The Eagles are letting Peters hit the open market after 11 years with the team and are expected to turn to 2019 first-round pick Andre Dillard. Look for Vaitai to be a coveted free agent elsewhere; he was a key reserve for the Eagles for four years and should find a starting job. Darby and Jalen Mills, their top two cornerbacks for the past three seasons, are set to hit free agency. It’s unlikely both are back. It’s likely that the Eagles have at least eight new starters next season.
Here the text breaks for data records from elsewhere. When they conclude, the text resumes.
(* ===== verification/SlabCreate.v ===== *)
(** * Creating caches

    kmem_cache_create takes the descriptor of the new cache from the cache of
    caches and keeps the invariant of the whole allocator; kmem_cache_init
    establishes that invariant on a zone in the invariant of the buddy system.
    kmem_cache_create does not write the field colour_next of the descriptor,
    so it has the value memory had before: the theorems assume that it was
    zero. *)

From S2P Require Import Prelude ListHead Zone Buddy BuddyInv BuddyProofs BuddySpec Slab SlabProofs SlabInv SlabGrow.

(** ** A new descriptor in the invariant *)

Definition no_slabs (w : world) (c : Z) : world :=
  mk_world (fupd (w_lists w) c (fun _ => [])) (w_free w) (w_page w) (w_blocks w).

Lemma is_list_ring {K} `{Countable K} (h : gmap K (list_head K)) n :
  h !! n = Some (mk_list_head (Some n) (Some n)) -> is_list h n [].
Proof.
  intros Hn. split; [apply NoDup_cons; split; [by apply not_elem_of_nil|constructor]|]. simpl. unfold hnext, hprev. by rewrite Hn.
Qed.

Section add.
Context (s : slab_st) (w : world) (c : Z) (k : kmem_cache) (s' : slab_st).
Context (Hinv : slab_inv s w) (Hnone : caches s !! c = None) (Hused : used s w (cache_cache s) c).
Context (Hg : geometry k) (Hn : 0 < num k < 2 ^ 31) (Hf : free_objects k = 0).
Context (Hoff : OFF_SLAB k = true -> exists sc ksc, slabp_cache k = Some sc /\ caches s !! sc = Some ksc /\ small_cache ksc sizeof_slab).
Context (Ec : caches s' = <[c := k]> (caches s)) (Es : slabs s' = slabs s) (El : links s' = links s) (Ez : szone s' = szone s).
Context (Ecc : cache_cache s' = cache_cache s) (Esz : cs_cachep s' = cs_cachep s).
Context (Hh : forall kd, snodes s' !! khead c kd = Some (mk_list_head (Some (khead c kd)) (Some (khead c kd)))).
Context (Hnodes : forall n, (forall kd, n <> khead c kd) -> n <> CacheChain -> (forall c', n <> CNext c') -> snodes s' !! n = snodes s !! n).
Context (Hchain : exists ch, is_list (snodes s') CacheChain (CNext <$> ch) /\ forall c', c' ∈ ch -> c' = c \/ is_Some (caches s !! c')).

Lemma added_old c' k' : caches s !! c' = Some k' -> c' <> c /\ caches s' !! c' = Some k'.
Proof. intros H'. assert (c' <> c) by congruence. by rewrite Ec, lookup_insert_ne. Qed.

Lemma added_new c' k' : caches s' !! c' = Some k' -> (c' = c /\ k' = k) \/ (c' <> c /\ caches s !! c' = Some k').
Proof. rewrite Ec, lookup_insert. case_decide; [intros [= <-]; by left|by right]. Qed.

Lemma owns_added c' a : owns (no_slabs w c) c' a <-> c' <> c /\ owns w c' a.
Proof.
  unfold owns, no_slabs, fupd. cbn [w_lists]. case_decide as E; [|naive_solver]. split; [|tauto].
  intros (kd & Ha)%elem_of_all_slabs. by apply not_elem_of_nil in Ha.
Qed.

Lemma added_used c' x : used s w c' x -> used s' (no_slabs w c) c' x.
Proof.
  intros (k1 & a & b & H1 & Ha & Hb & Hx & Hni). destruct (added_old c' k1 H1) as [Hne H1'].
  exists k1, a, b. rewrite Es, owns_added. done.
Qed.

Lemma added_spare j : spare s w j -> spare s' (no_slabs w c) j.
Proof.
  intros [H1 H2]. split; [done|]. intros c' k' a H' Ha. apply owns_added in Ha as [Hne Ha].
  destruct (added_new c' k' H') as [ [-> _]|[_ H0] ]; [done|]. by apply (H2 c' k' a).
Qed.

Lemma added_cache_inv : cache_inv s' c k (fun _ => []) (w_free w).
Proof.
  split; try done.
  - by rewrite Ec, lookup_insert_eq.
  - split; [|by intros kd kd' a Ha%not_elem_of_nil]. intros kd. by apply is_list_ring.
  - by intros kd a Ha%not_elem_of_nil.
  - by intros kd a kd' a' b b' x Ha%not_elem_of_nil.
Qed.

Lemma added_other c' k' : c' <> c -> caches s !! c' = Some k' -> cache_inv s' c' k' (w_lists w c') (w_free w).
Proof.
  intros Hne H'. destruct (si_cache _ _ Hinv c' k' H') as (Hc & _ & _). eapply cache_inv_frame; try done.
  - by apply added_old.
  - intros kd. apply Hnodes; [|by destruct kd|by destruct kd]. intros kd' E. destruct kd, kd'; cbn in E; congruence.
  - intros a Ha. split; [|by rewrite Es]. apply Hnodes; [by intros []|done|done].
  - intros. by rewrite El.
Qed.

Lemma add_cache_inv : slab_inv s' (no_slabs w c) /\ extends s w s' (no_slabs w c).
Proof.
  split.
  - split; rewrite ?Ez, ?Ecc; try apply Hinv.
    + intros c' k' H'. destruct (added_new c' k' H') as [ [-> ->]|[Hne H0] ]; unfold no_slabs, fupd; cbn [w_lists w_free].
      * rewrite decide_True by done. split_and!; [apply added_cache_inv|by intros kd a Ha%not_elem_of_nil|done].
      * rewrite decide_False by done. destruct (si_cache _ _ Hinv c' k' H0) as (_ & H2 & H3). split_and!; try done. by apply added_other.
    + intros c' k' a b H' Ha Hb. apply owns_added in Ha as [Hne Ha]. destruct (added_new c' k' H') as [ [-> _]|[_ H0] ]; [done|].
      rewrite Es in Hb. by destruct (si_place _ _ Hinv c' k' a b H0 Ha Hb) as [P1 P2 P3 P4 P5].
    + intros c1 k1 c2 k2 a H1 H2 Ha1 Ha2. apply owns_added in Ha1 as [Hn1 Ha1], Ha2 as [Hn2 Ha2].
      destruct (added_new c1 k1 H1) as [ [-> _]|[_ H1'] ]; [done|]. destruct (added_new c2 k2 H2) as [ [-> _]|[_ H2'] ]; [done|].
      by eapply (si_owner _ _ Hinv).
    + intros c1 k1 a1 c2 k2 a2 H1 H2 Ha1 Ha2 Hne. apply owns_added in Ha1 as [Hn1 Ha1], Ha2 as [Hn2 Ha2].
      destruct (added_new c1 k1 H1) as [ [-> _]|[_ H1'] ]; [done|]. destruct (added_new c2 k2 H2) as [ [-> _]|[_ H2'] ]; [done|].
      by eapply (si_disj _ _ Hinv c1 k1 a1 c2 k2 a2).
    + intros c' k' H' Eo. destruct (added_new c' k' H') as [ [-> ->]|[Hne H0] ].
      * destruct (Hoff Eo) as (sc & ksc & O1 & O2 & O3). exists sc, ksc. split_and!; try done; [by apply added_old|].
        intros a [? _]%owns_added. done.
      * destruct (si_off _ _ Hinv c' k' H0 Eo) as (sc & ksc & O1 & O2 & O3 & O4). exists sc, ksc. split_and!; try done; [by apply added_old|].
        intros a [_ Ha]%owns_added. by apply added_used, O4.
    + destruct (si_cc _ _ Hinv) as (kc & Hkc & Hsm). exists kc. split; [by apply added_old|done].
    + apply added_spare, Hinv.
    + intros c' k' H' Hne. apply added_used. destruct (added_new c' k' H') as [ [-> _]|[_ H0] ]; [done|]. by eapply (si_desc _ _ Hinv).
    + destruct Hchain as (ch & Hl & Hch). exists ch. split; [done|]. intros c' Hc'. rewrite Ec, lookup_insert.
      case_decide; [eauto|]. destruct (Hch c' Hc'); [congruence|done].
  - split; rewrite ?Ez; try done.
    + intros c' k' H'. exists (free_objects k'), (colour_next k'). destruct (added_old c' k' H') as [_ ->]. by destruct k'.
    + apply added_used.
    + apply added_spare.
Qed.
End add.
They must add a No. 1 cornerback, with the Cowboys’ Byron Jones being the player to watch. The wide receiver market is not as robust and it’s a deep draft class, so the Eagles shouldn’t rush to spend big there. They must make speed a priority, though, which is why Tampa Bay’s Breshad Perriman is a player to target if the price is right. Even though the Eagles are returning their starters on the defensive line, their pass rush wasn’t good enough last season and the position is an organizational priority. The Eagles need linebackers, but it’s not a position they value with significant resources. Look for them to go bargain shopping at the position. The Eagles have preferred veteran backup quarterbacks with starting experience under Doug Pederson, and they’ll be flush with options once the starting jobs are filled.
The big-ticket signing will be a cornerback, and they’ll be aggressive in paying top dollar for a player such as Jones. They’ll add an inexpensive veteran at linebacker and another piece at wide receiver, even if it’s not a market-setting price. Howie Roseman will also be aggressive in the trade market. By the end of the week, the Eagles will be more active than in the past two offseasons.